From: Yao Konan on
Ok i have just a few tests which take a long time or fail on the the
TI92 series:
2 speed tests:
---------------------------
*taylor(tan(tanh(x))-tanh(tan(x)),x,7)
*(seq(seq(1/(sqrt(2*i+1)+I*sqrt(2*j+1)),i,1,4),j,1,4))^-1

A memory test:
----------------------
*randmat(60,60),to see if it can handle algebraic objects bigger than
32 KB

Limit of the exact mode for integer:
---------------------------------------------------
*300! and 450!

I is the imaginary number
sqrt stand for the square root function.


Btw,you said that one can only save documents,does that mean that one
can not manage variables and functions within a document ?
Does that also mean that you can save only one note session or
spreadsheet or plotting session per document ?

Thanks.

Michael Kuyumcu a écrit :

> No speed tests here, sorry. I think I'm not interested in them. I want
> to see if the device meets the curricular requirements for my math
> classes. But if you post a few representative timing challenges here, I
> will be glad to have them executed :-)
>
> Regards,
> Michael Kuyumcu
>
>

From: John H Meyers on
On Fri, 01 Sep 2006 13:37:45 -0500, Harold A. Climer wrote:

> My dad, now passed away, in his twenty five years of teaching
> spent his own money quite a few times on textbooks. workbooks,
> paper, pencils, etc for his classes, because the books provided
> by the school system were almost 10 years old.

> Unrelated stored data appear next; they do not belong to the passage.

Definition capability_str (c : AgentCapability) : str :=
  match c with
  | ReadSessions => lit "readSessions"
  | ReadBodies => lit "readBodies"
  | ReadRawBodies => lit "readRawBodies"
  | ReadWebSocket => lit "readWebSocket"
  | ExportSnapshots => lit "exportSnapshots"
  | ControlCapture => lit "controlCapture"
  | ControlSystemProxy => lit "controlSystemProxy"
  | ManageCertificates => lit "manageCertificates"
  | DeleteSessions => lit "deleteSessions"
  | SendRequests => lit "sendRequests"
  | ManageRules => lit "manageRules"
  | ManageAutomation => lit "manageAutomation"
  | ManageUserAutomation => lit "manageUserAutomation"
  | ManageScripts => lit "manageScripts"
  | ManageCrossHostMappings => lit "manageCrossHostMappings"
  | ManageProxiedVerification => lit "manageProxiedVerification"
  | ManageGlobalAutomation => lit "manageGlobalAutomation"
  end.

Inductive AgentGrantStatus :=
  | Pending | Approved | Executing | Succeeded | Failed | Unknown | Expired | Revoked | Denied
  | Cancelled.

#[export] Instance AgentGrantStatus_eq_dec : EqDecision AgentGrantStatus.
Proof. solve_decision. Defined.

Inductive AgentGrantApprovalOption := Once | FifteenMinutes.

#[export] Instance AgentGrantApprovalOption_eq_dec : EqDecision AgentGrantApprovalOption.
Proof. solve_decision. Defined.

Definition capability_allows_repeat_approval (c : AgentCapability) : bool :=
  match c with
  | ReadRawBodies | ControlSystemProxy | ManageCertificates | DeleteSessions
  | ManageUserAutomation | ManageScripts | ManageCrossHostMappings | ManageGlobalAutomation => false
  | _ => true
  end.

Definition allowed_approval_options (c : AgentCapability) (non_idempotent : bool)
    : list AgentGrantApprovalOption :=
  if negb non_idempotent && capability_allows_repeat_approval c then [Once; FifteenMinutes]
  else [Once].

(** ** Definitions: grants and requests *)

Record AgentGrantScope := {
  session_ids : list str;
  connection_ids : list str;
  scope_host : option str;
  path_prefix : option str;
  scope_methods : list str;
  scope_workspace_id : option str;
  automation_roots : list str;
  origins : list str
}.

Inductive AutomationResourceLifecycle := Ephemeral | Persistent.
Inductive AgentGrantCleanupPolicy := AgentOwnedOnly | Manual.

Record AgentGrantResourcePolicy := {
  lifecycle : AutomationResourceLifecycle;
  ttl_seconds : option Z;
  cleanup : AgentGrantCleanupPolicy
}.

Record AgentGrantRequest := {
  gr_capability : AgentCapability;
  gr_action_fingerprint : str;
  gr_action_summary : str;
  gr_scope : AgentGrantScope;
  gr_reason : str;
  gr_approval_options : list AgentGrantApprovalOption;
  gr_expires_in_seconds : Z;
  gr_non_idempotent : bool;
  gr_resource_policy : option AgentGrantResourcePolicy
}.

Record AgentGrant := {
  g_id : str;
  g_request_id : str;
  g_capability : AgentCapability;
  g_client_name : str;
  g_client_version : str;
  g_agent_instance_id : str;
  g_action_fingerprint : str;
  g_action_summary : str;
  g_scope : AgentGrantScope;
  g_reason : str;
  g_created_at : Z;
  g_approved_at : option Z;
  g_expires_at : Z;
  g_max_uses : Z;
  g_remaining_uses : Z;
  g_resource_policy : option AgentGrantResourcePolicy;
  g_status : AgentGrantStatus;
  g_approval_option : AgentGrantApprovalOption;
  g_non_idempotent : bool;
  g_approval_options : list AgentGrantApprovalOption
}.
(** ** Definitions: sessions *)

Inductive SessionIdLookup := Found (id : str) | NotFound | Ambiguous (candidates : list str).

(** [sessions] is the column [id], latest session first; [LIKE] ignores the case
    of ASCII letters. *)
Definition lookup_session_id (sessions : list str) (requested : str) : SessionIdLookup :=
  let requested := trim requested in
  if bool_decide (requested = []) then NotFound
  else if bool_decide (requested ∈ sessions) then Found requested
  else if len requested <? 8 then NotFound
  else
    match take 6 (List.filter (fun id => starts_with (to_ascii_lowercase id) (to_ascii_lowercase requested)) sessions) with
    | [] => NotFound
    | [id] => Found id
    | candidates => Ambiguous (take 5 candidates)
    end.

(** What the database answers: the sessions, the bodies of a session, or an
    error of the query *)
Record SessionDb := {
  db_sessions : result (list str) ToolError;
  db_body_reference : str → BodyPart → result (option StoredBodyReference) ToolError
}.

Definition require_session_id (db : SessionDb) (requested : str) : result str ToolError :=
  let? sessions := db_sessions db in
  match lookup_session_id sessions (trim requested) with
  | Found id => Ok id
  | NotFound =>
      Err {| te_code := lit "SESSION_NOT_FOUND"; te_message := lit "Session not found: " ++ trim requested; te_retryable := false; te_details := [] |}
  | Ambiguous candidates =>
      Err {| te_code := lit "SESSION_ID_AMBIGUOUS";
             te_message := lit "The sessionId prefix matches more than one session.";
             te_retryable := false; te_details := [(lit "requested", String (trim requested)); (lit "candidates", Array (map String candidates))] |}
  end.

Definition body_error (code message reason : str) (part : BodyPart) : ToolError :=
  {| te_code := code; te_message := message;
     te_retryable := false; te_details := [(lit "reason", String reason); (lit "part", String (part_label part))] |}.

Definition load_required_body_reference (db : SessionDb) (session_id : str) (part : BodyPart)
    : result StoredBodyReference ToolError :=
  let? reference := db_body_reference db session_id part in
  ok_or reference
    (body_error (lit "BODY_NOT_FOUND") (lit "The requested body was not captured for this session.") (lit "notCaptured") part).

Definition add_body_error_context (part : BodyPart) (error : ToolError) : ToolError :=
  {| te_code := te_code error; te_message := te_message error;
     te_retryable := te_retryable error; te_details := match obj_get (te_details error) (lit "part") with
                   | Some _ => te_details error
                   | None => te_details error ++ [(lit "part", String (part_label part))]
                   end |}.

(** ** Definitions: sizes and ranges *)

Record BodyRange := { br_bytes : bytes; br_original_size : Z; br_offset : Z; br_returned : Z; br_truncated : bool }.

(** [BodyStore::read_body_range], which reads the file [open_body_reader] opens *)
Class BodyFiles (number : Type) `{BodyAccess number} := {
  read_body_range : str → Z → Z → result BodyRange str;
  range_of_reader path r offset max_bytes :
    open_body_reader path = Ok r → failure r = None → 0 <= offset <= len (available r) → 0 <= max_bytes →
    let b := take (Z.to_nat max_bytes) (drop (Z.to_nat offset) (available r)) in
    read_body_range path offset max_bytes =
      Ok {| br_bytes := b; br_original_size := len (available r); br_offset := offset; br_returned := len b;
            br_truncated := offset + len b <? len (available r) |}
}.

Record BodySizes := { bs_wire : Z; bs_decoded : Z; bs_capture_truncated : bool }.

Record BodyBytes := {
  bb_bytes : bytes; bb_decoded_size : Z; bb_wire_size : Z; bb_offset : Z; bb_returned : Z; bb_has_more : bool;
  bb_capture_truncated : bool
}.
(** [asked] are the bodies given to [write_body], and those there at the start. *)
Record Sys := { fs : Fs; threads : list (Call * Prog Outcome); asked : list (Key * bytes) }.

Definition asks (c : Call) : list (Key * bytes) :=
  match c with WriteBody session_id kind data => [((session_id, body_file kind), data)] | _ => [] end.

Inductive step (process_id : Z) : Sys → Sys → Prop :=
  | Spawn s c :
      step process_id s {| fs := fs s; threads := threads s ++ [(c, start process_id c)]; asked := asked s ++ asks c |}
  | Act s j c B (o : Op B) k fs' ans :
      threads s !! j = Some (c, Do o k) → does (fs s) o fs' ans →
      step process_id s {| fs := fs'; threads := <[j := (c, k ans)]> (threads s); asked := asked s |}
  | Crash s :
      step process_id s {| fs := with_sequence (fs s) 0; threads := []; asked := asked s |}.

(** ** Ownership

    What a running call knows and may do: after [NextSequence] it alone holds a
    number, after [CreateFile] it alone writes an inode, which has no other name
    than its own; a reader has opened a finished body. *)

Inductive Own :=
  | Idle
  | Holds (n : Z)
  | Writes (n : Z) (t : Key) (i : nat) (c : bytes)
  | Reads (i : nat) (k : Key) (b : bytes).

Definition is_final (k : Key) : bool := ends_with k.2 (lit ".body").

#[local] Arguments is_final : simpl never.

Section Logic.
Context (process_id : Z).

Definition is_temp (n : Z) (t : Key) : Prop := 0 <= n ∧ ∃ f, t.2 = temp_name process_id f n.

Section WithCall.
Context (c : Call).

(** When a call may be made, and what its answers leave *)
Definition permits {B} (own : Own) (o : Op B) : (B → Own → Prop) → Prop :=
  match o in Op B return (B → Own → Prop) → Prop with
  | NextSequence => fun post => ∀ n, 0 <= n → post n (Holds n)
  | CreateFile k => fun post =>
      ∃ n, own = Holds n ∧ is_temp n k ∧ (∀ i, post (Ok i) (Writes n k i [])) ∧ ∀ e, post (Err e) own
  | WriteSome i b => fun post =>
      ∃ n t w, own = Writes n t i w ∧ (∀ m, (0 < m <= length b)%nat → post (Ok m) (Writes n t i (w ++ take m b))) ∧
        ∀ e, post (Err e) own
  | Rename src dst => fun post =>
      ∃ n i b, own = Writes n src i b ∧ is_final dst = true ∧ (dst, b) ∈ asks c ∧ post (Ok tt) Idle ∧ ∀ e, post (Err e) own
  | OpenFile k => fun post =>
      (∀ e, post (Err e) own) ∧ ∀ i, if is_final k then ∀ b, post (Ok i) (Reads i k b) else post (Ok i) Idle
  | ReadAt i pos max => fun post =>
      match own with
      | Reads i' k b =>
          i = i' ∧ (∀ n, (n <= max)%nat → (n = 0%nat → drop pos b = [] ∨ max = 0%nat) → post (Ok (take n (drop pos b))) own) ∧
          ∀ e, post (Err e) own
      | _ => ∀ ans, post ans own
      end
  | CreateDirAll _ | CreateBase | RemoveFile _ | RemoveDir _ | RemoveLoose _ | SyncAll _ | SetPermissions _ => fun post => ∀ ans, post ans own
  | DirExists _ => fun post => ∀ ans, post ans own
  | ListDir _ | ListBase => fun post => ∀ ans, post ans own
  | Stat _ => fun post => ∀ ans, post ans own
  end.

Fixpoint wp {A} (p : Prog A) (Q : A → Own → Prop) (own : Own) : Prop :=
  match p with
  | Ret a => Q a own
  | Do o k => permits own o (fun ans own' => wp (k ans) Q own')
  end.

Lemma permits_mono {B} (own : Own) (o : Op B) (P Q : B → Own → Prop) :
  (∀ ans own, P ans own → Q ans own) → permits own o P → permits own o Q.
Proof.
  intros Hpq. destruct o; cbn [permits]; try naive_solver.
  - intros [He Hi]. split; [auto|]. intros i. specialize (Hi i). destruct (is_final k); auto.
  - destruct own; naive_solver.
Qed.

Lemma wp_mono {A} (p : Prog A) (P Q : A → Own → Prop) : (∀ a own, P a own → Q a own) → ∀ own, wp p P own → wp p Q own.
Proof.
  intros Hpq. induction p as [a|B o k IH]; intros own; cbn [wp]; [apply Hpq|].
  apply permits_mono. intros ans own'. apply IH.
Qed.

Lemma wp_bind {A B} (p : Prog A) (f : A → Prog B) (Q : B → Own → Prop) :
  ∀ own, wp p (fun a own' => wp (f a) Q own') own → wp (pbind p f) Q own.
Proof.
  induction p as [a|C o k IH]; intros own; cbn [wp pbind]; [done|]. apply permits_mono. intros ans own'. apply IH.
Qed.

Lemma wp_call {B} (o : Op B) (Q : B → Own → Prop) own : permits own o Q → wp (call o) Q own.
Proof. done. Qed.

(** *** Writers *)

Lemma wp_write_all n t i fuel : ∀ w b Q, (length b <= fuel)%nat →
  Q (Ok tt) (Writes n t i (w ++ b)) → (∀ e w, Q (Err e) (Writes n t i w)) →
  wp (write_all fuel i b) Q (Writes n t i w).
Proof.
  induction fuel as [|fuel IH]; intros w [|x b] Q Hlen Hok Herr; cbn [write_all wp] in *; try (by rewrite app_nil_r in Hok).
  { cbn in Hlen. lia. }
  apply wp_bind, wp_call. exists n, t, w. split_and!; [done| |intros e; apply Herr].
  intros m Hm. apply IH; [rewrite length_drop; cbn in *; lia| |done]. by rewrite <- app_assoc, take_drop.
Qed.
End WithCall.

Lemma body_file_final d kind : is_final (d, body_file kind) = true.
Proof. unfold is_final, ends_with, body_file. cbn [snd]. rewrite rev_app_distr. apply starts_with_app. Qed.

Lemma wp_atomic d kind data own Q :
  (∀ r own, Q r own) →
  wp (WriteBody d kind data) (write_body_file_atomic process_id d (body_file kind) data) Q own.
Proof.
  intros HQ. unfold write_body_file_atomic. apply wp_bind, wp_call. intros n Hn. cbn beta zeta.
  apply wp_bind. eapply wp_mono with (P := fun _ _ => True).
  { intros [[]|e] own' _; [apply HQ|]. apply wp_bind, wp_call. intros ans. apply HQ. }
  unfold create_and_rename. apply wp_bind, wp_call. exists n. split_and!; [done|split; [done|by eexists]| |done].
  intros i. apply wp_bind, wp_write_all; [done| |done]. cbn [app]. exists n, i, data.
  split_and!; [done|apply body_file_final|by left|done|done].
Qed.

Lemma wp_write_body d kind data own Q :
  (∀ r own, Q r own) → wp (WriteBody d kind data) (write_body process_id d kind data) Q own.
Proof.
  intros HQ. unfold write_body. destruct (rbind _ _); [|apply HQ]. apply wp_bind, wp_call. intros [|e]; [|apply HQ].
  apply wp_bind, wp_atomic. intros [|[| |m]] own'; try apply HQ. apply wp_bind, wp_call. intros [|e]; [|apply HQ].
  apply wp_bind, wp_atomic. intros [|e] own''; apply HQ.
Qed.

(** *** The other calls *)

Section Passive.
Context (c : Call) (own : Own).

Lemma wp_remove_entries d names Q : (∀ r, Q r own) → wp c (remove_entries d names) Q own.
Proof.
  intros HQ. induction names as [|name names IH]; cbn [remove_entries]; [apply HQ|].
  apply wp_bind, wp_call. intros [|[| |m]]; [exact IH|exact IH|apply HQ..].
Qed.

Lemma wp_remove_dir_all d Q : (∀ r, Q r own) → wp c (remove_dir_all d) Q own.
Proof.
  intros HQ. unfold remove_dir_all. apply wp_bind, wp_call. intros [names|e]; [|apply HQ].
  apply wp_bind, wp_remove_entries. intros [|e]; [exact HQ|apply HQ].
Qed.

Lemma wp_remove_bodies d Q : (∀ r, Q r own) → wp c (remove_bodies d) Q own.
Proof.
  intros HQ. unfold remove_bodies. destruct (validate_safe_segment d _); [|apply HQ]. apply wp_bind, wp_call.
  intros [|]; [|apply HQ]. apply wp_bind, wp_remove_dir_all. intros r. apply HQ.
Qed.

Lemma wp_clear_entries names Q : (∀ r, Q r own) → wp c (clear_entries names) Q own.
Proof.
  intros HQ. induction names as [|name names IH]; cbn [clear_entries]; [apply HQ|]. apply wp_bind, wp_call. intros [|];
    apply wp_bind; [apply wp_remove_dir_all|apply wp_call]; (intros [|[| |m]]; [exact IH|exact IH|apply HQ..]).
Qed.

Lemma wp_clear_all Q : (∀ r, Q r own) → wp c clear_all Q own.
Proof.
  intros HQ. unfold clear_all. apply wp_bind, wp_call. intros [names|[| |m]]; [by apply wp_clear_entries| |apply HQ..].
  apply wp_bind, wp_call. intros r. apply HQ.
Qed.
End Passive.

Lemma take_split {A} n m (l : list A) :
  (length (take n l) <= m)%nat →
  take n l ++ take (m - length (take n l)) (drop (length (take n l)) l) = take m l.
Proof.
  intros Hn. rewrite <- (take_drop (length (take n l)) l) at 5. rewrite take_app. f_equal.
  - rewrite !take_take. rewrite length_take in *. replace (m `min` (n `min` length l))%nat with (n `min` length l)%nat by lia.
    rewrite <- take_take. by rewrite (take_ge l (length l)) by lia.
  - rewrite length_take in *. f_equal. rewrite length_take. lia.
Qed.

(** A reader of a finished body gets a prefix of what is after its position. *)
Lemma wp_read_to_end c i k b fuel : ∀ pos budget acc Q, (budget <= fuel)%nat →
  Q (Ok (acc ++ take budget (drop pos b))) (Reads i k b) → (∀ e, Q (Err e) (Reads i k b)) →
  wp c (read_to_end fuel i pos budget acc) Q (Reads i k b).
Proof.
  induction fuel as [|fuel IH]; intros pos budget acc Q Hle Hok Herr; cbn [read_to_end].
  { replace budget with 0%nat in Hok by lia. by rewrite app_nil_r in Hok. }
  destruct budget as [|budget]; [by rewrite app_nil_r in Hok|]. apply wp_bind, wp_call. split_and!; [done| |done].
  intros n Hn H0. destruct (take n (drop pos b)) as [|x l] eqn:Ht.
  - assert (drop pos b = []) as Hd by (destruct n; [by destruct H0|by destruct (drop pos b)]).
    rewrite Hd, app_nil_r in Hok. exact Hok.
  - rewrite <- Ht. assert (length (take n (drop pos b)) = length (x :: l)) as Hlen by by rewrite Ht.
    cbn [length] in Hlen. rewrite length_take in Hlen. apply IH; [rewrite length_take; lia| |done].
    rewrite <- app_assoc, <- drop_drop. rewrite take_split by (rewrite ?length_take; lia). done.
Qed.

(** What a finished reader of a body returns *)
Definition finished (c : Call) (out : Outcome) (own : Own) : Prop :=
  match c, out with
  | StreamBody k budget, Streamed (Ok data) =>
      is_final k = true → ∃ i b, own = Reads i k b ∧ data = take budget b
  | ReadRange k offset max_bytes, Ranged (Ok range) =>
      is_final k = true → ∃ i b, own = Reads i k b ∧ br_bytes range = take max_bytes (drop offset b)
  | _, _ => True
  end.

Lemma wp_open c k own (Q : result nat IoError → Own → Prop) :
  (∀ e, Q (Err e) own) → (∀ i b, is_final k = true → Q (Ok i) (Reads i k b)) →
  (∀ i, is_final k = false → Q (Ok i) Idle) → wp c (call (OpenFile k)) Q own.
Proof. intros He Hf Ht. split; [done|]. intros i. destruct (is_final k); [intros b; by apply Hf|by apply Ht]. Qed.

Lemma wp_read_any c fuel : ∀ i pos budget acc Q, (∀ r, Q r Idle) → wp c (read_to_end fuel i pos budget acc) Q Idle.
Proof.
  induction fuel as [|fuel IH]; intros i pos budget acc Q HQ; cbn [read_to_end]; [apply HQ|].
  destruct budget; [apply HQ|]. apply wp_bind, wp_call. intros [[|x l]|e]; [apply HQ|by apply IH|apply HQ].
Qed.

Lemma wp_start c : wp c (start process_id c) (finished c) Idle.
Proof.
  destruct c as [d kind data|d| |k budget|k offset max_bytes]; cbn [start]; apply wp_bind.
  - by apply wp_write_body.
  - by apply wp_remove_bodies.
  - by apply wp_clear_all.
  - unfold stream_body. apply wp_bind, wp_call. intros [size|e]; [|done]. apply wp_bind, wp_open.
    + done.
    + intros i b Hf. apply wp_bind, wp_read_to_end; [done| |done]. cbn. intros _. by exists i, b.
    + intros i Hf. apply wp_bind, wp_read_any. intros [b|e]; [|done]. cbn [wp map_err finished]. by rewrite Hf.
  - unfold range_body. apply wp_bind, wp_call. intros [size|e]; [|done]. destruct (size <? Z.of_nat offset); [done|].
    apply wp_bind, wp_open.
    + done.
    + intros i b Hf. apply wp_bind, wp_read_to_end; [done| |done]. cbn. intros _. by exists i, b.
    + intros i Hf. apply wp_bind, wp_read_any. intros [b|e]; [|done]. cbn [wp map_err rbind finished]. by rewrite Hf.
Qed.
End Logic.

(** ** The invariant *)

Section Invariant.
Context (process_id : Z).

Definition number (own : Own) : option Z := match own with Holds n | Writes n _ _ _ => Some n | _ => None end.
Definition writes_inode (own : Own) : option nat := match own with Writes _ _ i _ => Some i | _ => None end.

"A teacher affects eternity;
he can never tell where his influence stops." [Henry Adams]

http://www.pbs.org/onlyateacher/about1.html

Best wishes from http://www.mum.edu
and http://www.maharishischooliowa.org
From: JB on

Hi Konan,
> For the programming i hope that there will be a way to program it in
> C++
Do you mean the tinspire might have a C++ compiler? That would be
really exciting! Tons of people have done C++ programming, myself
included, and if I could program the tinspire in C++ I would take a new
interest in programming calculators. I've been kind of bummed out on
programming calculators because when I switched from an 84 to the v200,
the programming wasn't the same and I don't want to have to learn new
programming techniques or languages every couple of years when I buy a
new calculator. But C++ on the tinspire would be a ++ for that
calculator. Then if they put 3D graphing on it and add some of the
missing functions like Laplace transforms and have some kind of plug in
memory stick, that would be awesome!!!

From: Jean-Yves Avenard on
Yao Konan wrote:
> What make you think that the TI-Nspire runs at over 100 Mhz ?
Being TI they are certainly using a TI ARM9 processor (omap family), all
of them can go over 100Mhz easily

> Anyway,i think that it is incredible because the NSpire certainly uses
> the same algorithms as the TI68k and BCD,yet it seems from 16 to almost
> 20 times faster than my TI92+ for BCD floating operations.
> So this means that TI has done quite a good job on the TI-Nspire
> software.

The TI92/89 is known to use an OS and software entirely programed in C.
So porting this software on N'spire would have been trivial. Much more
so than HP who would have to rewrite almost 100% of its code base.

The speed difference you're talking about is directly related to the
speed difference of a 68K processor vs an ARM9

JY
From: Jean-Yves Avenard on
Yao Konan wrote:
> However i am sure that TI is serious about replacing Derive by
> TI-NSpire thus either there will be 2 versions of the TI-NSpire or TI
What make you think that NSpire isn't using the Derive engine?
it could very well be the same math engine as the TI89/92.

They must have spent thousands of engineer days writing this software,
would be crazy not to leverage it in newer machine.